Set up budget alerts and cost allocation tags to track AgentCore deployment expenses across different environments and teams. Configure AWS Trusted Advisor to regularly review your infrastructure for cost optimization opportunities. Use Reserved Instances or Savings Plans for predictable baseline capacity to lock in significant discounts.

Enable container insights and use AWS Cost Explorer to identify the most expensive components of your AgentCore infrastructure setup. This data helps prioritize optimization efforts where they’ll have the biggest financial impact.

Set Up Blue-Green Deployment Patterns

Blue-green deployments eliminate downtime during AgentCore runtime updates while providing instant rollback capabilities. Create two identical production environments in your CDK stack – one active (blue) and one standby (green).

const blueService = new ecs.FargateService(this, 'AgentCoreBlue', {
  cluster,
  taskDefinition: agentCoreTaskDef,
  desiredCount: 3,
  enableExecuteCommand: true,
});

const greenService = new ecs.FargateService(this, 'AgentCoreGreen', {
  cluster,
  taskDefinition: newAgentCoreTaskDef,
  desiredCount: 0,
  enableExecuteCommand: true,
});

Use AWS CodeDeploy with ECS to orchestrate traffic shifting between environments. Configure health checks that validate AgentCore functionality before completing the deployment. Set up automated rollback triggers based on error rates, response times, or custom business metrics.

Implement feature flags within your AgentCore application to control which agents use new functionality. This approach allows gradual feature rollouts independent of infrastructure deployments. Use AWS AppConfig to manage feature toggles without code changes.

Monitor both environments during transitions using CloudWatch dashboards that display key AgentCore metrics side by side.
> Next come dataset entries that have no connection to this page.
(** X11.  For a payload of 65536 octets or more (and fewer than 2^31), the
    eight octets of the length field are the four octets of the length,
    written twice: the shift counts 56, 48, 40 and 32 act as 24, 16, 8 and
    0.  Read as one number the field is the length times [2^32 + 1], not the
    length of the payload. *)
Theorem makeWsFrame_long_payload (payload : list Z) :
  65536 <= Z.of_nat (length payload) < 2 ^ 31 ->
  exists b3 b2 b1 b0,
    makeWsFrame payload
    = ([130; 127; b3; b2; b1; b0; b3; b2; b1; b0] ++ payload)%list
    /\ bigEndian [b3; b2; b1; b0] = Z.of_nat (length payload)
    /\ bigEndian [b3; b2; b1; b0; b3; b2; b1; b0]
       = Z.of_nat (length payload) * (2 ^ 32 + 1)
    /\ bigEndian [b3; b2; b1; b0; b3; b2; b1; b0] <> Z.of_nat (length payload).
Proof.
  intros Hlen. unfold makeWsFrame. set (len := Z.of_nat (length payload)) in *.
  destruct (Z.ltb_spec len 126) as [|_]; [lia|].
  destruct (Z.ltb_spec len 65536) as [|_]; [lia|].
  assert (Hx : 0 <= len < 2 ^ 31) by lia.
  cbn [map app].
  destruct (shiftRight_small len (7 * 8) 24 Hx eq_refl ltac:(lia)) as [-> H7].
  destruct (shiftRight_small len (6 * 8) 16 Hx eq_refl ltac:(lia)) as [-> H6].
  destruct (shiftRight_small len (5 * 8) 8 Hx eq_refl ltac:(lia)) as [-> H5].
  destruct (shiftRight_small len (4 * 8) 0 Hx eq_refl ltac:(lia)) as [-> H4].
  destruct (shiftRight_small len (3 * 8) 24 Hx eq_refl ltac:(lia)) as [-> _].
  destruct (shiftRight_small len (2 * 8) 16 Hx eq_refl ltac:(lia)) as [-> _].
  destruct (shiftRight_small len (1 * 8) 8 Hx eq_refl ltac:(lia)) as [-> _].
  destruct (shiftRight_small len (0 * 8) 0 Hx eq_refl ltac:(lia)) as [-> _].
  rewrite !bitAnd_255 by assumption.
  exists (len / 2 ^ 24 mod 256), (len / 2 ^ 16 mod 256), (len / 2 ^ 8 mod 256),
         (len / 2 ^ 0 mod 256).
  split; [reflexivity|].
  assert (Hbe : bigEndian [len / 2 ^ 24 mod 256; len / 2 ^ 16 mod 256;
                           len / 2 ^ 8 mod 256; len / 2 ^ 0 mod 256] = len).
  { unfold bigEndian. cbn [fold_left].
    change (2 ^ 24) with 16777216. change (2 ^ 16) with 65536.
    change (2 ^ 8) with 256. change (2 ^ 0) with 1. change (2 ^ 31) with 2147483648 in Hx.
    Z.div_mod_to_equations. lia. }
  assert (Hall : bigEndian [len / 2 ^ 24 mod 256; len / 2 ^ 16 mod 256;
                            len / 2 ^ 8 mod 256; len / 2 ^ 0 mod 256;
                            len / 2 ^ 24 mod 256; len / 2 ^ 16 mod 256;
                            len / 2 ^ 8 mod 256; len / 2 ^ 0 mod 256]
                 = len * (2 ^ 32 + 1)).
  { unfold bigEndian in *. cbn [fold_left] in *.
    change (2 ^ 32) with 4294967296. lia. }
  split; [exact Hbe|]. split; [exact Hall|]. rewrite Hall. lia.
Qed.
(** * SHT15 temperature / humidity sensor driver (drivers/hwmon/sht15.c)

    A shallow embedding of the driver: the pure helpers (byte reversal,
    CRC-8, calibration) are Rocq functions over [Z] with the C integer
    conversions written out; the stateful protocol code is written in a
    state monad over a machine that carries the driver's [sht15_data], the
    levels the data line will show, the interrupts the device will raise and
    the log of everything the driver did to its two GPIO lines. *)

From Stdlib Require Import ZArith List Bool Lia.
Import ListNotations.
Local Open Scope Z_scope.

(** ** C integer conversions *)

(** Conversion to [u8]. *)
Definition u8 (x : Z) : Z := x mod 256.

(** Conversion to [uint16_t]. *)
Definition u16 (x : Z) : Z := x mod 65536.

(** Conversion to a 32-bit [int]; the kernel is built with wrapping signed
    arithmetic. *)
Definition int32 (x : Z) : Z := (x + 2147483648) mod 4294967296 - 2147483648.

(** The C idiom [!!x]. *)
Definition notnot (x : Z) : Z := if x =? 0 then 0 else 1.

(** ** Commands, timings, status bits, error numbers *)

Definition SHT15_MEASURE_TEMP : Z := 0x03.
Definition SHT15_MEASURE_RH : Z := 0x05.
Definition SHT15_WRITE_STATUS : Z := 0x06.
Definition SHT15_READ_STATUS : Z := 0x07.
Definition SHT15_SOFT_RESET : Z := 0x1E.

Definition SHT15_TSCKL : Z := 100.
Definition SHT15_TSCKH : Z := 100.
Definition SHT15_TSU : Z := 150.
Definition SHT15_TSRST : Z := 11.

Definition SHT15_STATUS_LOW_RESOLUTION : Z := 0x01.
Definition SHT15_STATUS_NO_OTP_RELOAD : Z := 0x02.
Definition SHT15_STATUS_HEATER : Z := 0x04.
Definition SHT15_STATUS_LOW_BATTERY : Z := 0x40.

Definition EIO : Z := 5.
Definition EAGAIN : Z := 11.
Definition EINVAL : Z := 22.
Definition ETIME : Z := 62.

(** Actions the driver may be doing. *)
Inductive sht15_state : Type :=
| SHT15_READING_NOTHING
| SHT15_READING_TEMP
| SHT15_READING_HUMID.

Definition sht15_state_eqb (a b : sht15_state) : bool :=
  match a, b with
  | SHT15_READING_NOTHING, SHT15_READING_NOTHING => true
  | SHT15_READING_TEMP, SHT15_READING_TEMP => true
  | SHT15_READING_HUMID, SHT15_READING_HUMID => true
  | _, _ => false
  end.

(** ** Calibration and checksum tables *)

Record sht15_temppair : Type := mk_temppair { vdd : Z; d1 : Z }.

(** Table 9 from the datasheet. *)
Definition temppoints : list sht15_temppair :=
  [ mk_temppair 2500000 (-39400);
    mk_temppair 3000000 (-39600);
    mk_temppair 3500000 (-39700);
    mk_temppair 4000000 (-39800);
    mk_temppair 5000000 (-40100) ].

Definition temppoint (i : nat) : sht15_temppair :=
  nth i temppoints (mk_temppair 0 0).

Definition sht15_crc8_table : list Z :=
  [ 0; 49; 98; 83; 196; 245; 166; 151;
    185; 136; 219; 234; 125; 76; 31; 46;
    67; 114; 33; 16; 135; 182; 229; 212;
    250; 203; 152; 169; 62; 15; 92; 109;
    134; 183; 228; 213; 66; 115; 32; 17;
    63; 14; 93; 108; 251; 202; 153; 168;
    197; 244; 167; 150; 1; 48; 99; 82;
    124; 77; 30; 47; 184; 137; 218; 235;
    61; 12; 95; 110; 249; 200; 155; 170;
    132; 181; 230; 215; 64; 113; 34; 19;
    126; 79; 28; 45; 186; 139; 216; 233;
    199; 246; 165; 148; 3; 50; 97; 80;
    187; 138; 217; 232; 127; 78; 29; 44;
    2; 51; 96; 81; 198; 247; 164; 149;
    248; 201; 154; 171; 60; 13; 94; 111;
    65; 112; 35; 18; 133; 180; 231; 214;
    122; 75; 24; 41; 190; 143; 220; 237;
    195; 242; 161; 144; 7; 54; 101; 84;
    57; 8; 91; 106; 253; 204; 159; 174;
    128; 177; 226; 211; 68; 117; 38; 23;
    252; 205; 158; 175; 56; 9; 90; 107;
    69; 116; 39; 22; 129; 176; 227; 210;
    191; 142; 221; 236; 123; 74; 25; 40;
    6; 55; 100; 85; 194; 243; 160; 145;
    71; 118; 37; 20; 131; 178; 225; 208;
    254; 207; 156; 173; 58; 11; 88; 105;
    4; 53; 102; 87; 192; 241; 162; 147;
    189; 140; 223; 238; 121; 72; 27; 42;
    193; 240; 163; 146; 5; 52; 103; 86;
    120; 73; 26; 43; 188; 141; 222; 239;
    130; 179; 224; 209; 70; 119; 36; 21;
    59; 10; 89; 104; 255; 206; 157; 172 ].
(** * The upload pipeline of the music-player web application

    A shallow embedding of the Express server (both revisions kept in the
    repository: the one that tracks [currentFilePath] and the earlier one
    that tracks [lastFile]) and of the browser-side [validateFile].

    Node's callbacks, promises and [async] functions are embedded in a
    state-and-exception monad over a [World] made of the file system, the
    module-level variable of the server and the trace of observable
    events.  An asynchronous operation is performed at the point where
    the program starts it, and its callback runs as a task of its own: an
    exception that escapes such a task is not seen by the [try] that
    surrounds the call which scheduled it. *)

From Stdlib Require Import ZArith List Lia.
From Stdlib.Strings Require Import String Ascii Byte.
From Stdlib Require Import DecimalString DecimalPos.
From stdpp Require Import base option list strings gmap.
Import ListNotations.

Local Open Scope Z_scope.
Local Open Scope string_scope.
Local Open Scope list_scope.

(** ** Buffers *)

(** A [Buffer] is a sequence of bytes. *)
Abbreviation Buffer := (list byte).

Definition hex_digit (n : N) : ascii :=
  match n with
  | 0%N => "0" | 1%N => "1" | 2%N => "2" | 3%N => "3"
  | 4%N => "4" | 5%N => "5" | 6%N => "6" | 7%N => "7"
  | 8%N => "8" | 9%N => "9" | 10%N => "a" | 11%N => "b"
  | 12%N => "c" | 13%N => "d" | 14%N => "e" | _ => "f"
  end%char.

Definition byte_to_hex (b : byte) : string :=
  String (hex_digit (Byte.to_N b / 16)) (String (hex_digit (Byte.to_N b mod 16)) EmptyString).

Fixpoint hex_encode (data : Buffer) : string :=
  match data with
  | [] => EmptyString
  | b :: rest => byte_to_hex b +:+ hex_encode rest
  end.

(** [buf.toString('hex', start, end)]: the bytes of [buf] from [start]
    up to (not including) [end], clamped to the buffer, two lowercase hex
    digits for each. *)
Definition Buffer_toString_hex (buf : Buffer) (start end_ : nat) : string :=
  hex_encode (take (end_ - start) (drop start buf)).

(** The signature the server looks for: the bytes [49 44 33]. *)
Definition ID3_signature : Buffer := [x49; x44; x33]%byte.

(** ** Exceptions, events and the world *)

Record Exn := MkExn { exn_name : string; exn_message : string }.

Definition TypeError_undefined (prop : string) : Exn :=
  MkExn "TypeError" ("Cannot read properties of undefined (reading '" +:+ prop +:+ "')").

Definition ENOENT (syscall path : string) : Exn :=
  MkExn "Error" ("ENOENT: no such file or directory, " +:+ syscall +:+ " '" +:+ path +:+ "'").

Inductive Response :=
| ResJson (filePath : string)
| ResStatusSend (status : Z) (body : string).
Create alerts that notify teams if the green environment shows degraded performance compared to the blue environment. Store deployment artifacts in S3 with versioning enabled to support quick rollbacks to any previous AgentCore runtime version.

Test your blue-green process regularly in non-production environments to ensure smooth production deployments. Document the rollback procedure and practice it with your team to reduce mean time to recovery during incidents.

conclusion

AWS AgentCore Runtime deployment through CDK transforms complex infrastructure management into manageable, code-driven processes. By setting up your development environment properly, understanding the architecture, and designing thoughtful CDK stacks, you create a foundation for reliable agent-based applications. The security configurations and access management practices you implement today will protect your deployments as they grow and evolve.

Start with a simple deployment and test everything thoroughly before moving to production. Your CDK code becomes the blueprint for consistent, repeatable infrastructure that scales with your needs. Take the time to optimize performance early – it pays dividends when your AgentCore applications face real-world demands and traffic patterns.